L’avantage réel n’est pas toujours dans l’instruction.
Il est dans le contexte.
Lorsque les bonnes informations arrivent, dans la bonne structure, au bon moment, Claude peut produire des sorties qui semblent considérablement plus fortes que ce que les instructions seules suggéreraient.
C’est le changement que davantage d’équipes d’IA doivent internaliser.
Les instructions comptent toujours.
Mais le contexte est de plus en plus le levier le plus important.
Donc, si vous voulez de meilleurs résultats de Claude, ne demandez pas seulement comment rédiger une instruction plus forte.
Demandez comment concevoir un environnement informationnel plus solide autour du modèle.
C’est là que les gains de performance sérieux se trouvent maintenant.

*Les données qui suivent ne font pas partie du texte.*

Lemma get_proc_two_step_witness :
  Posix <> Apple /\
  resolver_ready (Build Posix false)
    (after_open (driver 3 2) (Build Posix false) initial_state) = true /\
  exists st',
    get_proc (driver 3 2) (Build Posix false) "glGetIntegerv"
      (after_open (driver 3 2) (Build Posix false) initial_state) =
    Ret 0x3000 st' /\
    trace st' =
      [EvDlopen "libGL.so.1" 0x101; EvDlsym 0x1000 "glXGetProcAddressARB";
       EvGlxGetProcAddress 0x4000 "glGetIntegerv";
       EvDlsym 0x1000 "glGetIntegerv"].
Proof.
  split; [discriminate|]. split; [reflexivity|].
  destruct (get_proc_two_step (driver 3 2) (Build Posix false)
              (after_open (driver 3 2) (Build Posix false) initial_state)
              "glGetIntegerv")
    as (st' & Hrun & Htrace & _).
  - discriminate.
  - reflexivity.
  - exists st'. split; [exact Hrun | exact Htrace].
Defined.

(** ** Loading the whole catalog *)

(** C8: [load_procs] calls [get_proc] once for every catalog symbol, in
    catalog order, and assigns each result, null or not, to the symbol's
    pointer variable; nothing else changes, no symbol is skipped after a
    null, and [gl3wInit] still returns with every catalog variable holding
    what the resolver gave. *)
Theorem load_procs_complete
    (W : World) (cfg : build) (catalog : list string) (st : state) :
  resolver_ready cfg st = true ->
  exists st',
    load_procs W cfg catalog st = Ret tt st' /\
    (forall proc, get_proc W cfg proc st =
       Ret (resolve W cfg st proc) (logs (resolve_events W cfg st proc) st) /\
       resolve_events W cfg st proc <> []) /\
    trace st' = trace st ++ flat_map (resolve_events W cfg st) catalog /\
    (forall name, name ∈ catalog ->
       procs st' !! name = Some (resolve W cfg st name)) /\
    (forall name, name ∉ catalog -> procs st' !! name = procs st !! name) /\
    same_resolver st st' /\ version st' = version st /\
    (init_returns W cfg catalog = true ->
     exists r s,
       gl3wInit W cfg catalog st = Ret r s /\
       forall name, name ∈ catalog ->
         proc_var s name = resolve W cfg (after_open W cfg st) name).
Proof.
  intros Hready.
  exists (after_load W cfg catalog st).
  split; [apply load_procs_from_run; exact Hready|].
  split.
  { intros proc. rewrite get_proc_run, Hready.
    split; [reflexivity | apply resolve_events_nonempty]. }
  split; [reflexivity|].
  split; [intros name Hin; apply assign_all_member; exact Hin|].
  split; [intros name Hnot; apply assign_all_other; exact Hnot|].
  split; [repeat split|]. split; [reflexivity|].
  intros Hret. eexists _, _. split; [apply gl3wInit_returns; exact Hret|].
  intros name Hin. unfold proc_var.
  rewrite procs_after_parse.
  unfold after_close, after_symbols. cbn [procs logs after_load].
  rewrite assign_all_member by exact Hin. reflexivity.
Qed.

Lemma load_procs_complete_witness :
  resolver_ready (Build Win32 false) initial_state = true /\
  exists st',
    load_procs (driver 3 2) (Build Win32 false) sample_catalog initial_state =
      Ret tt st' /\
    proc_var st' "glFoo" = NULL /\
    proc_var st' "glGetIntegerv" = 0x3000 /\
    proc_var st' "glBar" = 0x2000 /\
    trace st' =
      [EvWglGetProcAddress "glFoo"; EvGetProcAddress 0 "glFoo";
       EvWglGetProcAddress "glGetIntegerv";
       EvGetProcAddress 0 "glGetIntegerv";
       EvWglGetProcAddress "glBar"].
Proof.
  split; [reflexivity|].
  destruct (load_procs_complete (driver 3 2) (Build Win32 false)
              sample_catalog initial_state eq_refl)
    as (st' & Hrun & _ & Htrace & Hin & _).
  exists st'. split; [exact Hrun|].
  unfold proc_var.
  rewrite !Hin by (unfold sample_catalog; set_solver).
  rewrite Htrace. repeat split.
Defined.

(** ** The order of initialization *)

(** C3: when [gl3wInit] comes back to its caller it has run, in this order,
    [open_libgl], [load_procs], [close_libgl] and [parse_version], whose
    result it returns.  Its trace is the events of the four steps one after
    the other: no call that closes the module occurs before the last
    symbol is resolved, the module is not replaced during resolution, the
    closing calls come next, and every version query comes after them. *)
Theorem gl3wInit_sequence
    (W : World) (cfg : build) (catalog : list string) (st : state) :
  init_returns W cfg catalog = true ->
  exists s1 s2 s3 r s4,
    open_libgl W cfg st = Ret tt s1 /\
    load_procs W cfg catalog s1 = Ret tt s2 /\
    close_libgl cfg s2 = Ret tt s3 /\
    parse_version W s3 = Ret r s4 /\
    gl3wInit W cfg catalog st = Ret r s4 /\
    trace s1 = trace st ++ open_events W cfg /\
    trace s2 = trace s1 ++ flat_map (resolve_events W cfg s1) catalog /\
    trace s3 = trace s2 ++ close_events cfg s2 /\
    trace s4 = trace s3 ++ version_events s3 /\
    same_resolver s1 s2 /\
    Forall while_open
      (open_events W cfg ++ flat_map (resolve_events W cfg s1) catalog) /\
    close_events cfg s2 <> [] /\
    Forall (fun e => closes_module e = true /\ is_version_query e = false)
      (close_events cfg s2) /\
    Forall (fun e => is_version_query e = true) (version_events s3).
Proof.
  intros Hret.
  pose proof (gl3wInit_returns W cfg catalog st Hret) as Hinit.
  unfold init_returns in Hret.
  apply andb_true_iff in Hret as [Habort Hload].
  apply negb_true_iff in Habort.
  exists (after_open W cfg st), (after_symbols W cfg catalog st),
    (after_close W cfg catalog st),
    (parse_result W (after_close W cfg catalog st)),
    (after_parse W (after_close W cfg catalog st)).
  split; [rewrite open_libgl_run, Habort; reflexivity|].
  split; [rewrite load_procs_after_open, Hload; reflexivity|].
  split; [apply close_libgl_run|].
  split; [apply parse_version_run|].
  split; [exact Hinit|].
  split; [unfold after_open; destruct (target cfg); reflexivity|].
  split; [reflexivity|]. split; [reflexivity|].
  split; [apply trace_after_parse|].
  split; [repeat split|].
  split.
  { apply Forall_app. split;
      [apply open_events_while_open | apply load_events_while_open]. }
  split; [apply close_events_close|].
  split; [apply close_events_close | apply version_events_query].
Qed.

FAQ : Claude, ingénierie du contexte et meilleures instructions
Pourquoi Claude fonctionne-t-il parfois mieux que ce qu’une instruction plus forte suggère ?
Parce que le modèle peut fonctionner avec un meilleur contexte.
Cela peut inclure une meilleure récupération, des limites de mémoire plus propres, de meilleures sorties d’outils et un cadrage de tâche plus utile.
Quelle est la différence entre l’ingénierie des instructions et l’ingénierie du contexte ?
L’ingénierie des instructions se concentre sur le libellé des instructions.
L’ingénierie du contexte se concentre sur tout ce que le modèle voit lorsqu’il prend une décision, y compris la récupération, la mémoire, l’ordre des preuves, les contraintes, les sorties des outils et l’état du workflow.
Plus de contexte améliore-t-il toujours la sortie de Claude ?
Non.
Trop de contexte non pertinent peut réduire la qualité en créant du bruit, des contradictions et une mauvaise priorisation.
L’objectif n’est pas un maximum de contexte.
C’est un contexte utile.
Que devraient réparer les équipes avant de réécrire les instructions ?
Généralement :
- la qualité de la récupération
- la sélection des documents
- l’ordre des preuves
- la mémoire obsolète
- les sorties d’outils bruyantes
- la décomposition des tâches
Pourquoi le contexte est-il plus important dans les systèmes agentiques ?
Parce que les systèmes multi-étapes créent plus d’opportunités pour qu’un contexte faible se répercute en échecs ultérieurs.
Une mauvaise étape de récupération, une sortie d’outil désordonnée ou une mémoire obsolète peuvent affecter chaque étape qui suit.
Quelle est la meilleure règle pratique ?
Le contexte d’abord.
Les instructions ensuite.
C’est généralement l’ordre le plus productif pour améliorer les workflows basés sur Claude.